[Radiance-general] Finding contribution of different glass roof panels using r(t)contrib

Reinier Zeldenrust reinier.zeldenrust at atelierten.com
Mon Jul 15 07:53:47 PDT 2013


Dear all,

I've been following some of the discussions on the mailing list with keen interest and gratitude. Now, I'd like to hear your thoughts on something I'm working on. (Hopefully, I'll be able to start answering other people's questions soon too!)

I'm working on a building with a large glass roof, with plants and people inside. The goal is to find optimal light transmittances for different parts of the roof so it is relatively uniformly lit throughout the year. The main worry is getting enough light for the plants, yet limiting irradiance to not require excessive cooling.

Here's what I am thinking at the moment:

*         Break up dome into N separate panels using Rhino/Grasshopper, assign each panel to a layer, and then export layers as materials using DIVA

*         Generate a materials file with N identical materials with material_i as name

*         Run r(t)contrib for the different modifiers (using -M and a modifier file)  and points, using a cumulative sky generated by DIVA, to find to each point by each panel

*         Visualise output data using Rhino/Grasshopper

*         Find (near) optimum light transmittances based on 2-3 criteria (still to be defined, but likely UDI and uniformity). With the available data is should a purely numerical exercise, no simulations involved.

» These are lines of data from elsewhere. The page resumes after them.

(** * Math callouts: settings resolution, numbering and the profile registry

    A shallow embedding of the configuration core of the plugin:

    - the numeral formatter ([toRomanUpper], [toAlphUpper], [CONVERTER]),
    - the vault tree walk ([getAncestors]) and the settings resolver
      ([resolveSettings]), over a store of mutable settings objects,
    - plugin start-up ([loadSettings]),
    - the title formatter ([formatMathCalloutType], [formatTitleWithoutSubtitle],
      [formatTitle]),
    - the profile registry ([makeIdOfCopy], [getAffectedFiles], [updateProfile]
      and the modal dialogs that add, copy, rename and delete profiles),
    - the text, array and range utilities ([increaseQuoteLevel],
      [splitIntoLines], [removeFrom], [insertAt], [matchMathCallout] and the
      readers built on it, [nodeTextQuoteSymbolTrimmed], [hasOverlap]),
    - the walks over the vault ([iterDescendantFiles], [isEqualToOrChildOf]),
    - [formatLabel] and the settings helpers ([getCallback] and the label the
      title field derives).

    JavaScript objects used as dictionaries are finite maps from property
    names to values; objects that the program shares and mutates live in a
    store and are passed by reference. *)

From Stdlib Require Import ZArith Ascii String DecimalString.
From Stdlib Require DecimalPos DecimalFacts.
From stdpp Require Import gmap strings list fin_maps.

Local Open Scope string_scope.
Local Open Scope list_scope.
Local Open Scope nat_scope.

(** ** The fragment of JavaScript values the settings use *)

Module JS.

(** Numbers. The model covers the integer-valued numbers (exact for the
    safe-integer range of a double) and [NaN]. *)
Inductive number : Type :=
| NaN
| Num (z : Z).

(** Values stored in settings objects: primitives and references to plain
    objects of the store (the per-kind rename table is such an object). *)
Inductive JSValue : Type :=
| JUndefined
| JNull
| JBool (b : bool)
| JNumber (n : number)
| JStr (s : string)
| JRef (l : nat).

(** Abrupt completions that the modelled code can raise. *)
Inductive JSError : Type :=
| TypeError
| RangeError
| SyntaxError.

Inductive Completion (A : Type) : Type :=
| Normal (a : A)
| Throw (e : JSError).
Arguments Normal {A} a.
Arguments Throw {A} e.

Definition bindC {A B : Type} (c : Completion A) (k : A -> Completion B) : Completion B :=
  match c with
  | Normal a => k a
  | Throw e => Throw e
  end.

Definition mapC {A B : Type} (f : A -> B) (c : Completion A) : Completion B :=
  bindC c (fun a => Normal (f a)).

#[global] Instance number_eq_dec : EqDecision number.
Proof. solve_decision. Defined.

#[global] Instance JSValue_eq_dec : EqDecision JSValue.
Proof. solve_decision. Defined.

#[global] Instance JSError_eq_dec : EqDecision JSError.
Proof. solve_decision. Defined.

(** *** Characters *)

Definition chars (s : string) : list ascii := list_ascii_of_string s.
Definition unchars (l : list ascii) : string := string_of_list_ascii l.

Definition code (c : ascii) : nat := nat_of_ascii c.

Definition is_digit (c : ascii) : bool :=
  (48 <=? code c)%nat && (code c <=? 57)%nat.

Definition is_nonzero_digit (c : ascii) : bool :=
  (49 <=? code c)%nat && (code c <=? 57)%nat.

I've tested the separate steps but not yet the whole workflow. I may need to extend the simulation by doing an hourly simulation to obtain useful daylight illuminances, probably by creating genskyvec+rtcontrib-loop, like in Axel Jacobs' rtcontrib tutorial. That may get computationally intensive, in which case I may resort to using EC2.

A few questions:

*         Any experiences with something similar? Ways to simplify /improve my workflow? Which errors will I likely run into?

*         obj2rad generates an interpolated .rad file using texfunc.cal and something called 'M-nor'. This means I can't use my material as a modifier for rcontrib. For now, I have exported my model as simple planes so that the materials can be used as modifiers, but is there a better way?

*         Should I use a CPU-optimised instance on EC2? What are some ways to properly do parallel computing on EC2? Any examples?

*         An alternative is using one material for the dome and creating a custom binning for rtcontrib. Does this have any computational advantages?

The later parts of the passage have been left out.